Desta forma, Diotima acreditava que, se você ficar encantado com o físico de uma pessoa, você estará subindo o primeiro degrau de uma escada que pode levar você “a apreciar, de forma mais intelectual, a beleza universal”.
Diotima é uma dentre quatro figuras femininas de destaque na filosofia grega que merecem ser apresentadas.
Diotima e o amor
Mariana Gardella é doutora em filosofia e professora da Universidade de Buenos Aires, na Argentina.

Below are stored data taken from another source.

Lemma settles_read_line : P EvInput -> settles P (read_line E).
Proof.
  split; [intros w; discriminate |].
  intros w. exists [EvInput]. split; [reflexivity | auto].
Qed.

Lemma settles_fetch board thread_id :
  P (EvFetch board thread_id) -> (forall why, P (EvPrint (MsgFetchError why))) ->
  settles P (fetch_thread_data E board thread_id).
Proof.
  split; [| now apply emits_only_fetch].
  intros w. unfold fetch_thread_data.
  destruct (urlopen E _) as [td | code | why | | truthy]; try discriminate.
  destruct (code =? 404); discriminate.
Qed.

Lemma settles_notification board thread_id post_content :
  (forall title content, P (EvNotify title content)) ->
  (forall title content, P (EvPrint (MsgNotifyFailed title content))) ->
  settles P (send_notification E board thread_id post_content).
Proof.
  split; [| now apply emits_only_notification].
  intros w. unfold send_notification. cbv zeta.
  destruct (_ || _); [discriminate |].
  destruct (notify_send E _); discriminate.
Qed.

End SettleFacts.

(** Walks through a computation made of the steps above. *)
Ltac settle :=
  repeat first
    [ apply settles_ret | apply settles_raise | apply settles_lift
    | apply settles_print | apply settles_load | apply settles_save
    | apply settles_now | apply settles_read_line | apply settles_fetch
    | apply settles_notification
    | apply settles_bind; [| intros ?]
    | apply settles_for_each; intros ?
    | apply settles_try; [| intros ?]
    | progress cbv zeta
    | match goal with
      | |- settles _ (match ?x with _ => _ end) => destruct x
      | |- not_sleep _ => reflexivity
      | |- aside _ => split; reflexivity
      | |- forall _, _ => intros ?
      end ].

Section SuspendFacts.

Variable E : env.

Lemma sleep_lengths_app l1 l2 :
  sleep_lengths (l1 ++ l2) = sleep_lengths l1 ++ sleep_lengths l2.
Proof.
  induction l1 as [|e l1 IH]; [reflexivity |].
  destruct e; cbn [app sleep_lengths]; now rewrite IH.
Qed.

Lemma requests_app l1 l2 : requests (l1 ++ l2) = (requests l1 + requests l2)%nat.
Proof. unfold requests. now rewrite filter_app, length_app. Qed.

Lemma not_sleep_lengths seg : Forall not_sleep seg -> sleep_lengths seg = [].
Proof.
  induction 1 as [|e seg He _ IH]; [reflexivity |].
  destruct e; cbn [sleep_lengths]; try exact IH. discriminate He.
Qed.

Lemma aside_not_sleep seg : Forall aside seg -> Forall not_sleep seg.
Proof. apply Forall_impl. now intros e [_ H]. Qed.

Lemma aside_requests seg : Forall aside seg -> requests seg = 0%nat.
Proof.
  unfold requests. induction 1 as [|e seg [He _] _ IH]; [reflexivity |].
  cbn [filter]. now rewrite He.
Qed.

(** Work that is neither a request nor a suspension leaves a cycle as
    it is. *)
Lemma in_cycle_aside pre r extra :
  sleep_lengths pre = [] -> requests pre = r -> Forall aside extra ->
  sleep_lengths (pre ++ extra) = [] /\ requests (pre ++ extra) = r.
Proof.
  intros Hs Hr Hx.
  rewrite sleep_lengths_app, requests_app, Hs, Hr,
    (not_sleep_lengths _ (aside_not_sleep _ Hx)), (aside_requests _ Hx).
  split; [reflexivity | lia].
Qed.
(** How a call of [apiFetch] settles: with the parsed body, with an
    [ApiError], or with whatever [fetch] or [res.text()] rejected with. *)
Inductive api_result : Type :=
| ApiData (data : jsval)
| ApiErrorThrown (status : Z) (message : string) (body : jsval)
| Rethrown.

Definition apiFetch `{Host} `{Runtime} (r : fetch_result) : api_result :=
  match r with
  | FetchRejects => Rethrown
  | FetchResolves res =>
      match res_text res with
      | None => Rethrown
      | Some text =>
          let body := parseJsonSafe text in
          if negb (res_ok res)
          then ApiErrorThrown (res_status res)
                 (error_message body (res_statusText res)) body
          else ApiData body
      end
  end.

End Api.

(* ================================================================== *)
(** ** AllocationPanel: the asset table, the apply button, the notices *)
(* ================================================================== *)

Module AllocationActions.
Import AllocationPanel.

(** The fields of an [AssetView] that the panel reads. *)
Record AssetView : Type := {
  av_id : string;
  av_kind : string;
  av_source : option string;
  av_name : option string
}.

(** A [CategoryView] together with its member [assets]. *)
Record CategoryViewAssets : Type := {
  cva_category : CategoryView;
  cva_assets : option (list AssetView)
}.

Record PortfolioView : Type := {
  pv_categories : list CategoryViewAssets;
  pv_unassigned : option (list AssetView)
}.

Record UiState : Type := {
  ui_view : option PortfolioView
}.

(** [[...(view.unassigned || []), ...view.categories.flatMap((c) => c.assets || [])]] *)
Definition view_assets (view : PortfolioView) : list AssetView :=
  (default [] (pv_unassigned view)
   ++ flat_map (fun c => default [] (cva_assets c)) (pv_categories view))%list.

Definition meta_of (a : AssetView) : asset_meta :=
  {| kind := av_kind a; source := av_source a; name := av_name a |}.

Definition buildAssetMetaById (state : option UiState) : gmap string asset_meta :=
  match state ≫= ui_view with
  | None => ∅
  | Some view =>
      fold_left (fun out a => <[av_id a := meta_of a]> out) (view_assets view) ∅
  end.

(** [Number(contributionRemaining ?? contributionTotal ?? contribution ?? 0)] *)
Definition applyAmount `{Host} (s : PanelState) : number :=
  match contributionRemaining s with
  | Some r => r
  | None => baseAmount s
  end.

(** What [applyM.mutationFn] does: it throws, or it posts a payload. *)
Inductive apply_result : Type :=
| ApplyThrows (msg : string)
| ApplyPosts (url : string) (payload : dict).

Definition apply_mutationFn `{Host} (s : PanelState) : apply_result :=
  let amt := applyAmount s in
  if rejected_amount amt then ApplyThrows "请输入新增资金"
  else
    ApplyPosts "/api/v2/allocation/apply"
      (("contribution", JNum amt) ::
       match st_prefillAssets s with
       | Some d => if (0 <? length d)%nat then [("prefill_assets", JObj d)] else []
       | None => []
       end).

(** The seven setters that both [applyM.onSuccess] and the clear button
    call. *)
Definition reset (s : PanelState) : PanelState :=
  {| contribution := "";
     suggestion := None;
     cryptoBaseline := None;
     expectedCrypto := None;
     st_prefillAssets := None;
     contributionTotal := None;
     contributionRemaining := None |}.

(** The box between the form and the table. *)
Inductive crypto_notice : Type :=
| NoNotice
| DeductedBanner (deducted remaining : string)
| ConfirmPrompt (total_text items_text title slip_text : string).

Ela é a autora do livro Las Griegas: Poetas, Oradoras y Filósofas (“As gregas: poetas, oradoras e filósofas”, em tradução livre).

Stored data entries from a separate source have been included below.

(** Lines 140-180: on one process, only the local entries whose global
    position lies in the triangle [uplo] are read, when [LocalLength]
    counts local indices. *)
Lemma localNormSquared_reads_one_triangle
  (LocalLength : nat -> nat -> nat -> nat) (uplo : UpperOrLower)
  (A B : DistHermitianNorm.DistMatrix) :
  DistHermitianNorm.counts_local_indices LocalLength ->
  (0 < DistHermitianNorm.GridHeight A)%nat ->
  DistHermitianNorm.same_triangle uplo A B ->
  DistHermitianNorm.localNormSquared LocalLength uplo A =
  DistHermitianNorm.localNormSquared LocalLength uplo B.
Proof.
  intros contract Hr (Hgr & Hgc & Hcs & Hrs & Hlh & Hlw & Hentry).
  unfold DistHermitianNorm.localNormSquared.
  rewrite <- Hgr, <- Hgc, <- Hcs, <- Hrs, <- Hlh, <- Hlw.
  destruct uplo; apply fold_left_ext_In; intros acc jLocal _; cbv zeta;
    apply fold_left_ext_In; intros acc' iLocal Hi; apply in_seq in Hi.
  - rewrite (Hentry iLocal jLocal); [reflexivity|]. cbv zeta.
    assert (Hge : ~ (DistHermitianNorm.ColShift A +
                     iLocal * DistHermitianNorm.GridHeight A <
                     DistHermitianNorm.RowShift A +
                     jLocal * DistHermitianNorm.GridWidth A)%nat).
    { intro Hlt. apply (contract _ _ _ iLocal Hr) in Hlt. lia. }
    lia.
  - rewrite (Hentry iLocal jLocal); [reflexivity|]. cbv zeta.
    assert (Hlt : (DistHermitianNorm.ColShift A +
                   iLocal * DistHermitianNorm.GridHeight A <
                   DistHermitianNorm.RowShift A +
                   jLocal * DistHermitianNorm.GridWidth A + 1)%nat)
      by (apply (contract _ _ _ iLocal Hr); lia).
    lia.
Qed.

(** HermitianFrobeniusNorm.hpp lines 129-192: the distributed overload
    reads, on every process, only the local entries whose global position
    lies in the triangle [uplo].  When [LocalLength] counts local indices,
    two distributed matrices of the same dimensions whose local blocks
    have the same shape and agree on those entries get the same outcome,
    the error for a matrix that is not square included. *)
Theorem distributed_norm_reads_one_triangle (sqrt : Q -> Q)
  (LocalLength : nat -> nat -> nat -> nat) (uplo : UpperOrLower)
  (gridA gridB : list DistHermitianNorm.DistMatrix)
  (A B : DistHermitianNorm.DistMatrix) :
  DistHermitianNorm.counts_local_indices LocalLength ->
  Forall (fun P => (0 < DistHermitianNorm.GridHeight P)%nat) gridA ->
  Forall2 (DistHermitianNorm.same_triangle uplo) gridA gridB ->
  DistHermitianNorm.Height A = DistHermitianNorm.Height B ->
  DistHermitianNorm.Width A = DistHermitianNorm.Width B ->
  DistHermitianNorm.HermitianFrobeniusNorm LocalLength sqrt uplo gridA A =
  DistHermitianNorm.HermitianFrobeniusNorm LocalLength sqrt uplo gridB B.
Proof.
  intros contract Hgrid Hsame HH HW.
  unfold DistHermitianNorm.HermitianFrobeniusNorm.
  rewrite <- HH, <- HW.
  destruct (negb _); [reflexivity|]. cbv zeta. do 3 f_equal.
  induction Hsame as [|P P' restA restB HP Hrest IH]; [reflexivity|].
  inversion Hgrid as [|? ? HrP HrRest]; subst.
  cbn [map]. f_equal.
  - apply localNormSquared_reads_one_triangle; assumption.
  - apply IH. exact HrRest.
Qed.

End HermitianNormProperties.

(** ** The two-stage solve of the sparse overload *)

Section SparseInvariants.
Context `{SparseBackend}.
Variable ctrl : IPMCtrl.

(** Lines 1104-1129 and 1202-1227: a direction is only accepted from a
    solver that reported [metRequestedTol].  The fallback
    [RegularizedSolveAfter] runs exactly when the first stage is off or
    has failed, and it starts from the right-hand side as the first stage
    left it; the solve ends the loop ([break] when the tolerances were
    met, "Could not achieve tolerances" otherwise) only when the fallback
    has failed too. *)
Theorem two_stage_solve_sound (met : bool) (JOrig : SparseMatrix)
  (regLarge dInner : Vec) (sparseLDLFact : SparseLDLFactorization)
  (d : Vec) :
  let first :=
    RegSolveAfter JOrig regLarge dInner sparseLDLFact d (solveCtrl ctrl) in
  let acceptedFirst := twoStage ctrl && metRequestedTol (fst first) in
  let second :=
    RegularizedSolveAfter JOrig regLarge dInner sparseLDLFact
      (if twoStage ctrl then snd first else d)
      (relTol (solveCtrl ctrl)) (maxRefineIts (solveCtrl ctrl))
      (progress (solveCtrl ctrl)) in
  let outcome :=
    two_stage_solve ctrl met JOrig regLarge dInner sparseLDLFact d in
  (forall d', outcome = Solved d' ->
     (acceptedFirst = true /\ d' = snd first) \/
     (acceptedFirst = false /\ metRequestedTol (fst second) = true /\
      d' = snd second)) /\
  (outcome = SolveBreak ->
     met = true /\ acceptedFirst = false /\
     metRequestedTol (fst second) = false) /\
  (forall e, outcome = SolveThrow e ->
     met = false /\ e = RuntimeError [AStr "Could not achieve tolerances"] /\
     acceptedFirst = false /\ metRequestedTol (fst second) = false).
Proof.
  intros first acceptedFirst second outcome.
  unfold outcome, two_stage_solve, acceptedFirst, second.
  fold first.
  assert (Hfail : forall info2 : RegSolveInfo,
            metRequestedTol info2 = false ->
            let outcome :=
              if met then SolveBreak
              else SolveThrow
                     (RuntimeError [AStr "Could not achieve tolerances"]) in
            (forall d', outcome = Solved d' -> False) /\
            (outcome = SolveBreak -> met = true) /\
            (forall e, outcome = SolveThrow e ->
               met = false /\
               e = RuntimeError [AStr "Could not achieve tolerances"])).
  { intros info2 _. cbv zeta. destruct met.
    - split; [discriminate|]. split; [reflexivity|discriminate].
    - split; [discriminate|]. split; [discriminate|].
      intros e He. split; [reflexivity|]. now injection He as <-. }
  destruct (twoStage ctrl).
  - destruct first as [info1 d1]. cbn [fst snd andb].
    destruct (metRequestedTol info1); cbn [negb].
    + split; [|split; [|intro e]; discriminate].
      intros d' Hd. left. split; [reflexivity|]. now injection Hd as <-.
    + destruct (RegularizedSolveAfter _ _ _ _ _ _ _ _) as [info2 d2].
      cbn [fst snd].
      destruct (metRequestedTol info2) eqn:E2; cbn [negb].
      * split; [|split; [|intro e]; discriminate].
        intros d' Hd. right. split; [reflexivity|].
        split; [reflexivity|]. now injection Hd as <-.
      * destruct (Hfail info2 E2) as (Hs & Hb & Ht).
        split; [intros d' Hd; destruct (Hs d' Hd)|].
        split; [intro Hd; auto|].
        intros e He. destruct (Ht e He). auto.
  - cbn [metRequestedTol negb andb].
    destruct (RegularizedSolveAfter _ _ _ _ _ _ _ _) as [info2 d2].
    cbn [fst snd].
    destruct (metRequestedTol info2) eqn:E2; cbn [negb].
    + split; [|split; [|intro e]; discriminate].
      intros d' Hd. right. split; [reflexivity|].
      split; [reflexivity|]. now injection Hd as <-.
    + destruct (Hfail info2 E2) as (Hs & Hb & Ht).
      split; [intros d' Hd; destruct (Hs d' Hd)|].
      split; [intro Hd; auto|].
      intros e He. destruct (Ht e He). auto.
Qed.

“É verdade que existem poucas evidências sobre as filósofas gregas, mas isso não costuma ser impeditivo quando estudamos certos filósofos gregos sobre os quais também não temos muitas informações”, explicou ela à BBC News Mundo, o serviço em espanhol da BBC.
Para ela, “sempre se lança um manto de dúvida sobre as filósofas que, às vezes, acaba sendo um pouco excessivo – e os estudiosos observam os testemunhos com profundo ceticismo”.

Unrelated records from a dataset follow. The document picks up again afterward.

(** * OpenRGB-To-HUE: the E1.31 to Hue Entertainment bridge

    A shallow embedding of [OpenRGB-To-HUE.py]: the pairing handshake
    ([create_entertainment_user], [ensure_app_key]), the bridge query
    ([get_bridge_info]), the area selection of
    [HueEntertainmentBridge.__init__], the per-packet handler
    ([_on_dmx_data]), [stop_streaming] and the listing branch of [main].

    Python values that come out of [json] are modelled by the type [json];
    an exception is a value of [pyexn]; code that may raise lives in the
    monad [M S] (state [S] survives a raise, as mutations do in Python).
    Strings are ASCII texts: [lower] is [str.lower] on that range. *)

From Stdlib Require Import ZArith List Lia Bool Floats Uint63.
From Stdlib Require Import Strings.String Strings.Ascii Strings.Byte.
From stdpp Require Import gmap strings.
Import ListNotations.

Local Open Scope Z_scope.
Local Open Scope string_scope.
Local Open Scope list_scope.

(* ===================================================================== *)
(** ** Python values and exceptions                                       *)
(* ===================================================================== *)

(** What [json.load] and [resp.json()] return. A dict keeps its items in
    insertion order; [dict_lookup] reads the first binding of a key. *)
#[warnings="-register-all"]
Inductive json : Type :=
| JNull
| JBool (b : bool)
| JInt (z : Z)
| JFloat (f : float)
| JStr (s : string)
| JList (l : list json)
| JDict (d : list (string * json)).

(** Exception classes derived from [Exception], the ones an
    [except Exception] clause catches. [KeyboardInterrupt] and [SystemExit]
    are signals to the process, not outcomes of a call, and are not
    modelled. *)
Inductive pyexn : Type :=
| TypeError
| AttributeError
| KeyError
| IndexError
| ValueError (msg : string)
| RuntimeError (msg : string)
| RequestException (msg : string)
| LibraryError (msg : string).

Inductive result (A : Type) : Type :=
| Return (a : A)
| Raise (e : pyexn).
Arguments Return {A} a.
Arguments Raise {A} e.
(* ===== verification/Prelude.v ===== *)
(** * A verification development for NachOS 4.0

    ** The program

    Nachos is an instructional operating system that runs as one UNIX process:
    a simulated MIPS machine with its devices (code/machine), a kernel with
    threads and synchronisation (code/threads), system calls and address spaces
    for user programs (code/userprog), two file systems of which the build
    chooses one (code/filesys), a post office over a simulated network
    (code/network), container classes (code/lib), and a converter that makes
    the executables user programs are loaded from (coff2noff).

    How the parts interact.  The machine executes user instructions and traps
    into the exception handler for system calls and faults; system calls use the
    file system and the console.  Devices are UNIX files or sockets; they call
    the kernel back through the queue of pending interrupts, which is looked at
    whenever the simulated clock ticks; the clock ticks when interrupts are
    turned on and after each user instruction.  The timer's interrupt makes the
    current thread yield.  Threads wait for devices and for one another on
    semaphores.

    ** The files

    Paths are relative to src/NachOS-4.0/code except for coff2noff.

    - Prelude.v: results, faults, machine integers, the state monad, [wp] and
      [keeps], and the tactics and lemmas all files share (lib/debug.h's ASSERT,
      lib/utility.h's rounding macros).
    - Bitmap.v: lib/bitmap.  LinkedList.v: lib/list, over a heap of elements.
      HashTable.v: lib/hash.  LibTest.v: lib/libtest.
    - Machine.v: machine/machine, machine/translate: registers, memory, page
      table and TLB.  Mips.v: machine/mipssim.  MipsSafety.v: its theorems, over
      any trap handler of the class [TrapHandler].
    - FileSysStub.v: filesys/filesys.h and openfile.h of the FILESYS_STUB build,
      the files of lib/sysdep.cc.  Syscall.v: userprog/ksyscall.h,
      userprog/exception.cc.  SyscallNum.v, SyscallSafety.v: their theorems; the
      second discharges [TrapHandler].  AddrSpace.v: userprog/addrspace, the
      start of the initial program in threads/main.cc.
    - Disk.v: machine/disk, filesys/synchdisk.  FileHdr.v, OpenFile.v,
      Directory.v, FileSys.v: filesys/filehdr, openfile, directory, pbitmap,
      filesys without FILESYS_STUB.  FileSysInv.v, FileSysSpec.v: the invariant
      of a disk, the abstract file system and the refinement.
    - Coff.v: coff2noff/coff2noff.c.
    - Threads.v: threads/thread, scheduler, synch, synchlist, alarm,
      machine/interrupt, timer.  ThreadsInv.v, ThreadsSafe.v: the scheduler's
      invariant and that every step keeps it.  ThreadsTest.v: the self test of
      threads/kernel.cc.  Devices.v: what a device may do to the thread system.
      Tokens.v, Exclusion.v, SynchApply.v: invariants of programs of threads that
      no interleaving upsets; locks; a device behind a lock; SynchList::Apply.  Fifo.v: the order in
      which threads run.  Switch.v: the registers of user programs across
      switches, and [AddrSpace::Execute] in a thread.  Run.v: [Machine::Run] in a
      thread, with its time slices.  Wakeup.v: what becomes of the units a semaphore is
      signalled with.
    - Console.v: machine/console, userprog/synchconsole.  Network.v, Post.v:
      machine/network, network/post, the sockets of lib/sysdep.cc.
    - Main.v: the arguments of threads/main.cc and of the constructor of
      threads/kernel.cc, the file commands of main, and the Print methods of
      the file system.
    - Debugger.v: the debugger of machine/machine.cc, the dumps and statistics of
      machine/interrupt.cc and machine/stats.cc, lib/debug.cc.
    - Stacks.v: the C++ tutorial in c++example (beside code).

    ** How state and operations correspond

    A class is a [Record] of its fields, a method a definition of the same name
    (with the class in front where a name would be ambiguous) in the monad
    [stM S] over the state it touches; a constructor is [new_...], a destructor
    [delete_...].  A result is [Ok] or [Fail] with one of six faults, see
    [fault] below.  Guards, early returns and assertions are kept in the order
    of the source.  Integers are [Z] with their width written out: [to_i32],
    [to_u32] where the source wraps, [Undefined] where C++ gives an overflow no
    meaning and the code does not rely on it.  Pointers are keys of finite maps
    where aliasing matters (lists, threads, semaphores, mails) and values where
    it does not.  Uninitialised memory is an arbitrary function [uninit].

    Threads.  The kernel runs on one processor, and control changes hands only
    inside [Scheduler::Run].  What a thread has still to do is a list of
    [instr]; one step executes the stretch of source up to the next point where
    the thread can be switched out.  Every interleaving the kernel can produce is
    a sequence of steps ([reachable]).

    Code that is not in the repository is a parameter: the UNIX calls are the
    fields of [UnixOps], [PollOps] and [SocketOps], and what the code relies on
    are the classes [UnixLaws], [UnixFiles], [UnixSeek], [UnixStore], [UnixTree]
    and [SocketLaws], each with an executable instance on a small host.

    Between components stand classes: [TrapHandler] (what the machine needs of
    the kernel), [Console] (what system calls need of the console),
    [SectorDisk] (what the file system needs of the disk), [DeviceOk] and
    [RequestOk] (what the thread system needs of a device), [DeviceTokens],
    [DeviceFifo], [DeviceHolds], [DeviceAside] and [DeviceWakes] (what the
    theorems of Tokens.v, Fifo.v, Switch.v, Run.v and Wakeup.v need of it), [Stack] and [StackLaws] (an abstract class of C++ and
    its contract).

    ** What the theorems show

    - Threads: no step of any program of threads breaks the scheduler or fires
      an assertion of it ([scheduler_safe]); a thread is in one place at a time
      ([one_place]); a clock tick ends with every due interrupt delivered
      ([interrupts_delivered]); every ready thread gets its turn
      ([ready_runs]); a user program does not see that it was switched out
      ([user_state_preserved]), and what it does is what it would do alone
      ([time_slices_invisible]), with the kernel none the worse for it
      ([run_safe]); no unit a semaphore was signalled with is lost
      ([no_lost_wakeup]); locks exclude ([mutual_exclusion],
      [apply_exclusive]); the display and
      the network are used by one thread at a time ([putchar_exclusive],
      [send_exclusive]); mail arrives as it was sent ([mail_roundtrip]); the
      kernel's own tests pass ([thread_selftest_passes],
      [network_test_passes]).
    - Machine and user programs: no instruction, program, system call or
      executable can break the machine or the kernel ([one_instruction_safe],
      [user_program_safe], [syscall_resumes], [main_user_safe]); translation,
      memory, arithmetic, multiplication, unaligned access and delay slots do
      what the R2000 does ([translate_correct], [memory_roundtrip],
      [mult_correct], [unaligned_access_correct], [arithmetic_correct],
      [delay_slots]), with one difference ([srl_is_arithmetic]); the debugger
      comes back ([debugger_returns]) and after <return> listens no more
      ([return_is_final]); numbers printed
      are read back ([print_read_num], [readnum_correct]).
    - Loading: a NOFF executable ends up in memory as its header says
      ([load_correct]), and the one coff2noff makes of a COFF file holds its
      sections ([coff2noff_loads]).
    - File systems: the Nachos file system refines a map from names to contents
      and keeps every sector accounted for ([fs_refines], [fs_consistent],
      [file_roundtrip], [create_errors]) on any store of sectors, of which the
      simulated disk is one ([synchdisk_roundtrip], [disk_latency]); a UNIX file
      copied in is printed as it was ([copy_then_print]), from the command line
      on ([format_copy_print]); the UNIX stub keeps its descriptor table in order ([fd_table_correct],
      [remove_spares_open_files]) except where its Create closes another file
      ([create_closes_open_slot]).
    - Containers: bitmap, list, sorted list and hash table refine their abstract
      types ([bitmap_refines], [list_refines], [sorted_list_in_order],
      [hash_refines]), and the self tests pass; the two stacks of the tutorial
      answer alike ([stacks_agree]).

    ** Bounds and fuel

    Loops of the source are structural recursions over what bounds them, or
    [for_up] over a range.  Fuel occurs where the source itself sets no bound:
    loops along [next] pointers (one more than the elements that exist), the
    loop that fires due interrupts (one more than the interrupts pending, enough
    by [interrupts_delivered]), scans for a NUL in a kernel buffer (its length),
    reading a number (the buffer); copying and printing a file (more than its
    bytes).  [reachable] runs while the clock is far from
    the end of its 32 bits ([room]: 2^21 ticks before overflow), since the code
    compares ticks as signed integers.

    ** Not modelled, and why

    The context switch itself (threads/switch.S, switch.h) is assembler: its
    effect, that a thread goes on where it was switched out, is the list of
    instructions of a thread.  Debug messages and the printing of threads and
    instructions only print.  User programs in test/ are input of the system.  Each device
    is composed with the thread system by itself, not all in one kernel.  A
    system call is one step of the thread that makes it: that a call for the
    console can wait for a character, with other threads running meanwhile, is
    in Console.v for threads of the kernel and not for user programs. *)


From stdpp Require Export base tactics list numbers option gmap.
From Stdlib Require Export ZArith Lia.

Seu livro abordou o tema do ponto de vista contrário: acreditar um pouco mais nos poucos testemunhos e fontes existentes. Mas ela adverte que Diotima é uma figura complicada: “existem muitas dúvidas se ela realmente existiu”.
A obra de Platão na qual Sócrates apresentou os ensinamentos de Diotima é O Banquete. O texto em que ela aparece como personagem é dedicado ao eros, ao amor.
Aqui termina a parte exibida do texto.